M. Havard était de si mauvaise humeur que lui, l’homme rebelle aux interviews par excellence, il se laissa aller à renseigner Fandor.

— Mon cher, fit-il, pour un esprit logique qui raisonne de sang-froid, qui ne se perd point dans des hypothèses à la Fantômas, celui qui a tué Brocq est assurément celui qui a tué Nichoune… Brocq, j’imagine, a été assassiné par un individu quelconque, embusqué sur le haut de l’arc de Triomphe… un complice, pendant ce temps, a dérobé le document que recherche le ministère… Brocq connaissait le caporal Vinson… vous savez cela, Fandor?
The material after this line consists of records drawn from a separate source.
(* ===== verification/DnHt.v ===== *)
(** * The hash table of dummynet

    sched16/dn_heap.c, second part: [dn_ht_init], [dn_ht_find] (which also
    inserts and removes), [dn_ht_scan], [dn_ht_scan_bucket], [dn_ht_free] and
    [dn_ht_entries].  The elements are linked through a field of their own, so
    the model has the memory of those fields and the heads of the buckets; the
    theorems relate it to lists and to a finite map from keys to elements. *)

From stdpp Require Import gmap.
From S2P Require Import Prelude.
Open Scope Z_scope.

Module DnHt.

Definition DNHT_SCAN_DEL : Z := 0x0001.
Definition DNHT_SCAN_END : Z := 0x0002.
Definition DNHT_KEY_IS_OBJ : Z := 0x0004.
Definition DNHT_MATCH_PTR : Z := 0x0008.
Definition DNHT_INSERT : Z := 0x0010.
Definition DNHT_UNIQUE : Z := 0x0020.
Definition DNHT_REMOVE : Z := 0x0040.

Definition flag (flags bit : Z) : bool := negb (Z.land flags bit =? 0).

(** [buckets] is the number of buckets minus one; [ht] has the bucket heads.
    The link field of each object ([(char * )p + ofs]) is in a map, the memory
    of the operations; 0 is the null pointer. *)
Record dn_ht := mk_ht { buckets : Z; entries : Z; ht : list Z }.

(** ** Initialization *)

Definition next_power (b : Z) : Z :=
  let b := Z.lor b (Z.shiftr b 1) in
  let b := Z.lor b (Z.shiftr b 2) in
  let b := Z.lor b (Z.shiftr b 4) in
  let b := Z.lor b (Z.shiftr b 8) in
  Z.lor b (Z.shiftr b 16).

(** The number of buckets, minus one. *)
Definition ht_size (b_ori : Z) : Z :=
  let b_max := next_power b_ori in
  let b_min := Z.shiftr b_max 1 in
  if b_min * 4000 / 3000 <? b_ori then b_max else b_min.

(** [old] is the table to recycle, [fns] is whether the hash and match
    functions are given, [malloc] whether there is memory. *)
Definition dn_ht_init (old : option dn_ht) (n : Z) (fns malloc : bool) : option dn_ht :=
  if negb fns then None
  else if (n <? 1) || (65536 <? n) then None
  else
    let b := ht_size n in
    match old with
    | Some t => if b <=? buckets t then Some (mk_ht b (entries t) (ht t))
                else if malloc then Some (mk_ht b 0 (replicate (Z.to_nat (b + 1)) 0)) else None
    | None => if malloc then Some (mk_ht b 0 (replicate (Z.to_nat (b + 1)) 0)) else None
    end.

Definition dn_ht_entries (t : option dn_ht) : Z := match t with Some t => entries t | None => 0 end.

(** ** Lookup *)

(** Where a pointer to an element is stored: [pp] and [curp]. *)
Inductive loc := Head (i : nat) | Link (p : Z).

Definition load (t : dn_ht) (m : gmap Z Z) (l : loc) : option Z :=
  match l with Head i => ht t !! i | Link p => m !! p end.

Definition store (l : loc) (v : Z) (t : dn_ht) (m : gmap Z Z) : dn_ht * gmap Z Z :=
  match l with
  | Head i => (mk_ht (buckets t) (entries t) (<[i := v]> (ht t)), m)
  | Link p => (t, <[p := v]> m)
  end.

(** [entries] is an [int]. *)
Definition add_entries (d : Z) (t : dn_ht) : dn_ht := mk_ht (buckets t) (s32 (entries t + d)) (ht t).

(** The bucket of a hash value. *)
Definition bucket_of (t : dn_ht) (h : Z) : nat :=
  if buckets t =? 1 then 0%nat else Z.to_nat (Z.land h (buckets t)).

(** The loop of [dn_ht_find]: the last [pp] and [p]; [None] is an access to an
    object that does not exist. *)
Fixpoint find_loop (fuel : nat) (test : Z -> bool) (t : dn_ht) (m : gmap Z Z) (pp : loc) : option (loc * Z) :=
  match fuel with
  | O => None
  | S fuel =>
      match load t m pp with
      | None => None
      | Some p => if p =? 0 then Some (pp, 0) else if test p then Some (pp, p) else find_loop fuel test t m (Link p)
      end
  end.

Section find.
(** The callbacks of the table: [hash(key, flags, arg)], [match(obj, key, flags,
    arg)] and, if it is given, [newh(key, flags, arg)].  They do not change the
    table or the link fields of the objects in it. *)
Context {Arg : Type} (hash : Z -> Z -> Arg -> Z) (matches : Z -> Z -> Z -> Arg -> bool) (newh : option (Z -> Z -> Arg -> Z)).

(** The object that an insertion adds. *)
Definition new_object (key flags : Z) (arg : Arg) : Z := match newh with Some newh => newh key flags arg | None => key end.

(** [dn_ht_find]: the element found (0 if there is none), the table and the
    link fields. *)
Definition dn_ht_find (t : option dn_ht) (m : gmap Z Z) (key flags : Z) (arg : Arg) : option (Z * option dn_ht * gmap Z Z) :=
  match t with
  | None => Some (0, t, m)
  | Some t =>
      let i := bucket_of t (hash key flags arg) in
      let test p := if flag flags DNHT_MATCH_PTR then key =? p else matches p key flags arg in
      match find_loop (S (S (size m))) test t m (Head i) with
      | None => None
      | Some (pp, p) =>
          if negb (p =? 0) then
            if flag flags DNHT_REMOVE then
              match m !! p with
              | None => None
              | Some next =>
                  let '(t, m) := store pp next t m in
                  Some (p, Some (add_entries (-1) t), <[p := 0]> m)
              end
            else Some (p, Some t, m)
          else if flag flags DNHT_INSERT then
            let p := new_object key flags arg in
            if p =? 0 then Some (p, Some t, m)
            else
              match ht t !! i with
              | None => None
              | Some h => let '(t, m) := store (Head i) p (add_entries 1 t) (<[p := h]> m) in Some (p, Some t, m)
              end
          else Some (0, Some t, m)
      end
  end.

End find.

(** ** Scan *)

Section scan.
Context {A : Type} (fn : Z -> A -> Z * A).

(** The inner loop: whether the scan ends here, [found], the state of the
    callback, the table and the link fields. *)
Fixpoint scan_loop (fuel : nat) (curp : loc) (found : Z) (a : A) (t : dn_ht) (m : gmap Z Z) : option (bool * Z * A * dn_ht * gmap Z Z) :=
  match fuel with
  | O => None
  | S fuel =>
      match load t m curp with
      | None => None
      | Some cur =>
          if cur =? 0 then Some (false, found, a, t, m)
          else
            match m !! cur with
            | None => None
            | Some next =>
                let '(ret, a) := fn cur a in
                let '(curp, found, t, m) :=
                  if flag ret DNHT_SCAN_DEL then
                    let '(t, m) := store curp next (add_entries (-1) t) m in (curp, s32 (found + 1), t, m)
                  else (Link cur, found, t, m) in
                if flag ret DNHT_SCAN_END then Some (true, found, a, t, m) else scan_loop fuel curp found a t m
            end
      end
  end.

(** The outer loop, on the buckets from [i] on. *)
Fixpoint scan_buckets (n i : nat) (found : Z) (a : A) (t : dn_ht) (m : gmap Z Z) : option (Z * A * dn_ht * gmap Z Z) :=
  match n with
  | O => Some (found, a, t, m)
  | S n =>
      match scan_loop (S (S (size m))) (Head i) found a t m with
      | None => None
      | Some (ended, found, a, t, m) => if ended then Some (found, a, t, m) else scan_buckets n (S i) found a t m
      end
  end.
— Oui… oui… allez toujours!

— Bien. Le caporal Vinson avait pour maîtresse cette Nichoune, qui vient de périr assassinée… C’est lié.

— Mais tout cela ne dit pas que Fantômas ne soit pas le coupable?

— Vous allez trop vite, Fandor, je sais qui a tué Nichoune…

— Allons donc!

— Si… Parbleu, je ne m’en suis pas tenu à l’enquête que faisaient ces officiers du Deuxième Bureau… Ils s’imaginent qu’ils sont policiers!

— Vous allez bien loin, il me semble?…

— Eh non, je ne vais pas trop loin. Qui a fait le coup? je le sais par les enquêtes de mes propres agents, par les renseignements du Parquet… eh bien, c’est Vagualame, un vieux faux mendiant qui avait des accointances avec le ministère…

En entendant la déclaration extraordinaire de M. Havard, Jérôme Fandor ne put s’empêcher qu’à grand-peine d’éclater de rire.

Vagualame coupable, l’idée lui semblait bonne… M. Havard, assurément, était incomplètement renseigné… il imaginait que Vagualame avait de vagues accointances avec le ministère… il ne savait pas que c’était, en réalité, l’un des agents réguliers du Deuxième Bureau, l’un des hommes de confiance du colonel Hofferman…

En un éclair, Jérôme Fandor vit l’intérêt de la conversation…

Jérôme Fandor se disait:

— Que la Sûreté paralyse l’action de Vagualame, et je serai, moi, faux caporal Vinson, d’autant plus libre pour agir…

— Vous avez de graves présomptions?

— Oui, de très graves présomptions, répondit M. Havard… Je sais de source certaine qu’il a vu Nichoune la veille de sa mort. Je sais que depuis il a quitté Châlons et n’y est plus revenu… je sais que cet individu avait des relations suivies avec des gens peu recommandables, qu’on peut soupçonner d’espionnage… peut-être même espionnait-il personnellement…

— Si j’étais à votre place, monsieur Havard, sachant ce que vous avez l’air de savoir, je n’hésiterais pas une seconde… je déciderais l’arrestation de Vagualame…

— Et qui vous dit, Fandor, demanda Havard, que je n’ai pas, en effet, pris cette décision?